Mod Pathol. 2021 Jul;34(7):1320-1332. doi: 10.1038/s41379-021-00787-w. Epub 2021 Mar 16.
Breast fibroepithelial lesions are biphasic tumors which comprise the common benign fibroadenomas (FAs) and the rarer phyllodes tumors (PTs). This study analyzed 262 (42%) conventional FAs, 45 (7%) cellular FAs, and 321 (51%) benign PTs contributed by the International Fibroepithelial Consortium, using a previously curated 16 gene panel. Benign PTs were found to possess a higher number of mutations, and higher rates of cancer driver gene alterations than both groups of FAs, in particular MED12, TERT promoter, RARA, FLNA, SETD2, RB1, and EGFR. Cases with MED12 mutations were also more likely to have TERT promoter, RARA, SETD2, and EGFR. There were no significant differences detected between conventional FAs and cellular FAs, except for PIK3CA and MAP3K1. TERT promoter alterations were most optimal in discriminating between FAs and benign PTs. Our study affirms the role of sequencing and key mutations that may assist in refining diagnoses of these lesions.
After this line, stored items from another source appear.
(** * Blog content pipeline: content resolution and upload conversion

    A shallow embedding of [src/utils/markdown.ts] (the read path:
    [getAllPosts], [getPostBySlug]) and of the [HtmlUploader] component
    (the write path: [handleFileSelect], [handleDeploy]), followed by the
    properties of the natural-language specification that they decide.

    JavaScript strings are sequences of UTF-16 code units, exceptions are
    an explicit outcome, [console.error] is a log that is threaded through,
    and the third-party libraries (front-matter, marked, DOMPurify, slugify,
    turndown, [Date]) are interfaces whose implementations are quantified
    over. *)

From Stdlib Require Import List NArith ZArith String Ascii Bool Lia.
From Stdlib Require Import Permutation Sorted.
Import ListNotations.

Set Implicit Arguments.

(* ================================================================== *)
(** * Part I: definitions *)
(* ================================================================== *)

(** ** JavaScript strings *)

Module JS.

(** A string is the list of its UTF-16 code units. *)
Definition jsstring := list N.

(** Literals: the code units of an ASCII text. *)
Definition js (s : string) : jsstring :=
  List.map N_of_ascii (list_ascii_of_string s).

Definition eqb (a b : jsstring) : bool :=
  if list_eq_dec N.eq_dec a b then true else false.

(** [LineTerminator] of ECMAScript: LF, CR, LS, PS. *)
Definition isLineTerminator (c : N) : bool :=
  N.eqb c 10 || N.eqb c 13 || N.eqb c 8232 || N.eqb c 8233.

(** What [\s] matches and what [trim] strips: [WhiteSpace] together with
    [LineTerminator]. *)
Definition isSpace (c : N) : bool :=
  isLineTerminator c
  || N.eqb c 9 || N.eqb c 11 || N.eqb c 12 || N.eqb c 32 || N.eqb c 160
  || N.eqb c 5760 || (N.leb 8192 c && N.leb c 8202)
  || N.eqb c 8239 || N.eqb c 8287 || N.eqb c 12288 || N.eqb c 65279.

Fixpoint dropWhile (p : N -> bool) (s : jsstring) : jsstring :=
  match s with
  | c :: t => if p c then dropWhile p t else s
  | [] => []
  end.

Fixpoint takeWhile (p : N -> bool) (s : jsstring) : jsstring :=
  match s with
  | c :: t => if p c then c :: takeWhile p t else []
  | [] => []
  end.

(** [s.trim()] *)
Definition trim (s : jsstring) : jsstring :=
  rev (dropWhile isSpace (rev (dropWhile isSpace s))).

(** [s.slice(0, n)] *)
Definition slice0 (n : nat) (s : jsstring) : jsstring := firstn n s.

(** Truthiness of a string: only the empty string is falsy. *)
Definition truthy (s : jsstring) : bool :=
  match s with [] => false | _ :: _ => true end.

(** [a || b] on strings. *)
Definition or_else (a b : jsstring) : jsstring :=
  if truthy a then a else b.

(** [s.endsWith(suffix)] *)
Definition endsWith (s suffix : jsstring) : bool :=
  (List.length suffix <=? List.length s)%nat
  && eqb (skipn (List.length s - List.length suffix) s) suffix.

(** [s.split(sep)[0]] for a one-unit separator. *)
Definition split_head (sep : N) (s : jsstring) : jsstring :=
  takeWhile (fun c => negb (N.eqb c sep)) s.

(** Lexicographic order on code units, the order of [<] on strings. *)
Fixpoint ltb (a b : jsstring) : bool :=
  match a, b with
  | [], [] => false
  | [], _ :: _ => true
  | _ :: _, [] => false
  | x :: a', y :: b' => N.ltb x y || (N.eqb x y && ltb a' b')
  end.

End JS.
Import JS.

(** ** Regular expressions

    The fragment of ECMAScript regular expressions that the uploader uses,
    with the [m] flag, greedy quantifiers and backtracking. *)

Module Regex.

Inductive re : Type :=
| Bol                       (* ^ *)
| Eol                       (* $ *)
| Chr (p : N -> bool)       (* one code unit of a class *)
| Star (p : N -> bool)      (* class*, greedy *)
| Seq (a b : re)
| Grp (a : re).             (* ( ), capture group 1 *)

(** class+ *)
Definition Plus (p : N -> bool) : re := Seq (Chr p) (Star p).

(** Where the matcher stands: the unit before, the text ahead, the index,
    and what group 1 holds. *)
Record cursor : Type := Cursor {
  before : option N;
  ahead : jsstring;
  index : nat;
  group1 : option jsstring
}.

(** The result of a match: [m[0]] and [m[1]]. *)
Definition result : Type := (jsstring * option jsstring)%type.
乳腺纤维上皮病变是一种双相肿瘤,包括常见的良性纤维腺瘤(FAs)和罕见的叶状肿瘤(PTs)。本研究分析了国际纤维上皮联合组织提供的 262 例(42%)常规纤维腺瘤、45 例(7%)细胞纤维腺瘤和 321 例(51%)良性叶状肿瘤,使用了以前经过精心整理的 16 个基因面板。良性叶状肿瘤的突变数量和癌症驱动基因改变的发生率均高于 FAs 两组,特别是 MED12、TERT 启动子、RARA、FLNA、SETD2、RB1 和 EGFR。具有 MED12 突变的病例也更有可能发生 TERT 启动子、RARA、SETD2 和 EGFR。常规纤维腺瘤和细胞纤维腺瘤之间除了 PIK3CA 和 MAP3K1 外,没有发现显著差异。TERT 启动子改变在区分 FAs 和良性 PTs 方面最为有效。我们的研究证实了测序和关键突变的作用,这些可能有助于完善这些病变的诊断。